There's a big emphasis on data underpinning all this, he adds:
One important thing of the past few years has been to focus and drive our decisions based on data, analytics and powered by Artificial Intelligence and ML, whether it's search engine, whether it's outward experiences and all. We have developed a very, very strong package of talent, platform, technology and the innovation stream is growing very fast. And we believe that this is not at an end, it's at the beginning. We're going to build so much more which is going to be very long lasting, beyond COVID and beyond 2021 and further.

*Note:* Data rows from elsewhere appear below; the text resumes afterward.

(** A byte that the length test before it has put in range *)
Definition byteOf (q : Parsed) (i : nat) : Z := default 0 (idx (b q) i).
Definition icmpRoom (q : Parsed) : bool := (subofs q + 8 <=? length (b q))%nat.
Definition IsError (q : Parsed) : bool :=
  if IPProto q =? ipproto.ICMPv4 then
    if negb (icmpRoom q) then false
    else let t := byteOf q (subofs q) in
         (t =? ICMP4Unreachable) || (t =? ICMP4TimeExceeded) || (t =? ICMP4ParamProblem)
  else if IPProto q =? ipproto.ICMPv6 then
    if negb (icmpRoom q) then false
    else let t := byteOf q (subofs q) in
         (t =? ICMP6Unreachable) || (t =? ICMP6PacketTooBig) || (t =? ICMP6TimeExceeded)
         || (t =? ICMP6ParamProblem)
  else false.
Definition IsEchoRequest (q : Parsed) : bool :=
  if IPProto q =? ipproto.ICMPv4 then
    icmpRoom q && (byteOf q (subofs q) =? ICMP4EchoRequest) && (byteOf q (subofs q + 1) =? ICMP4NoCode)
  else if IPProto q =? ipproto.ICMPv6 then
    icmpRoom q && (byteOf q (subofs q) =? ICMP6EchoRequest) && (byteOf q (subofs q + 1) =? ICMP6NoCode)
  else false.
Definition IsEchoResponse (q : Parsed) : bool :=
  if IPProto q =? ipproto.ICMPv4 then
    icmpRoom q && (byteOf q (subofs q) =? ICMP4EchoReply) && (byteOf q (subofs q + 1) =? ICMP4NoCode)
  else if IPProto q =? ipproto.ICMPv6 then
    icmpRoom q && (byteOf q (subofs q) =? ICMP6EchoReply) && (byteOf q (subofs q + 1) =? ICMP6NoCode)
  else false.
Definition EchoIDSeq (q : Parsed) : Z :=
  let read offset :=
    if (length (b q) <? offset + 4)%nat then 0 else le_get (take 4 (drop offset (b q))) in
  if IPProto q =? ipproto.ICMPv4 then read (ip4HeaderLength + icmp4HeaderLength)%nat
  else if IPProto q =? ipproto.ICMPv6 then read (ip6HeaderLength + icmp6HeaderLength)%nat
  else 0.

That includes new roles for physical stores as part of the omni-channel balance, he says:
We have been continuously investing in converting stores into more omni experiences, whether it's Buy Online, Pick-up In Store, ship-from-store, ship-to-store, curbside pickup, especially to be providing safety to the customers during the COVID times.
That said, what the omni-channel mix will look like in terms of physical and digital will inevitably morph over time, adds Alber.
We are investing in our stores where we operate and we are closing others, so that we can be very focused on running great stores with great experiences in them. The mix will continue to shift, obviously, because the growth in DTC [direct to consumer] is much greater and stores are contracting.
I think this pandemic has shown us that we are agile, and we can operate regardless. And the store people are the people who make this happen, whether they have their stores open or they're talking to customers from home. That was something that I think we were all really just hoped would happen, but we're so impressed and it continues to be a strength.
My take
Whether there is really a new generation of sourdough bread bakers and creators of homemade casseroles out there on a permanent basis remains to be seen, but for now Williams Sonoma has pivoted to new COVID realities well. Again, it's a good example not only of earlier tech spend, but also of savvy allocation of resources, as we noted back in March.